Lemma sort_stable (t : A) (l : list A) :
  dom t -> Forall dom l ->
  filter (tied t) (sort cmp l) = filter (tied t) l.
Proof.
  intros Ht Hl. induction l as [ | x l IH]; [reflexivity | ].
  inversion Hl; subst. cbn [sort].
  rewrite insert_stable by auto using sort_dom.
  cbn [filter]. now rewrite IH.
Qed.

Lemma sort_stably (before' : A -> A -> Prop) (tied' : A -> A -> bool) :
  (forall a b, dom a -> dom b -> (cmp a b <= 0)%Q -> before' a b) ->
  (forall a b, dom a -> dom b -> tied' a b = Qeq_bool (cmp a b) 0) ->
  forall l, Forall dom l ->
  Spec.StablySorted dom before' tied' l (sort cmp l).
Proof.
  intros Hbefore Htied l Hl.
  assert (Hsl : Forall dom (sort cmp l)) by now apply sort_dom.
  split; [apply sort_perm | split].
  - generalize (sort_sorted l Hl). generalize Hsl.
    generalize (sort cmp l) as s.
    induction 2 as [ | a s Hs IH Ha]; constructor.
    + apply IH. now inversion Hsl0.
    + inversion Hsl0 as [ | ? ? Hda Hds]; subst.
      rewrite Forall_forall in *. intros b Hb. apply Hbefore; auto.
      now apply Ha.
  - intros x Hx.
    rewrite (filter_ext_in (tied' x) (tied x) (sort cmp l)).
    + rewrite (filter_ext_in (tied' x) (tied x) l).
      * now apply sort_stable.
      * intros y Hy. apply Htied; [exact Hx | ].
        rewrite Forall_forall in Hl. now apply Hl.
    + intros y Hy. apply Htied; [exact Hx | ].
      rewrite Forall_forall in Hsl. now apply Hsl.
Qed.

************

Problem:
Nothing in the entries above may be left out; retype them all exactly.

Written solution:
Lemma sort_stable (t : A) (l : list A) :
  dom t -> Forall dom l ->
  filter (tied t) (sort cmp l) = filter (tied t) l.
Proof.
  intros Ht Hl. induction l as [ | x l IH]; [reflexivity | ].
  inversion Hl; subst. cbn [sort].
  rewrite insert_stable by auto using sort_dom.
  cbn [filter]. now rewrite IH.
Qed.

Lemma sort_stably (before' : A -> A -> Prop) (tied' : A -> A -> bool) :
  (forall a b, dom a -> dom b -> (cmp a b <= 0)%Q -> before' a b) ->
  (forall a b, dom a -> dom b -> tied' a b = Qeq_bool (cmp a b) 0) ->
  forall l, Forall dom l ->
  Spec.StablySorted dom before' tied' l (sort cmp l).
Proof.
  intros Hbefore Htied l Hl.
  assert (Hsl : Forall dom (sort cmp l)) by now apply sort_dom.
  split; [apply sort_perm | split].
  - generalize (sort_sorted l Hl). generalize Hsl.
    generalize (sort cmp l) as s.
    induction 2 as [ | a s Hs IH Ha]; constructor.
    + apply IH. now inversion Hsl0.
    + inversion Hsl0 as [ | ? ? Hda Hds]; subst.
      rewrite Forall_forall in *. intros b Hb. apply Hbefore; auto.
      now apply Ha.
  - intros x Hx.
    rewrite (filter_ext_in (tied' x) (tied x) (sort cmp l)).
    + rewrite (filter_ext_in (tied' x) (tied x) l).
      * now apply sort_stable.
      * intros y Hy. apply Htied; [exact Hx | ].
        rewrite Forall_forall in Hl. now apply Hl.
    + intros y Hy. apply Htied; [exact Hx | ].
      rewrite Forall_forall in Hsl. now apply Hsl.
Qed.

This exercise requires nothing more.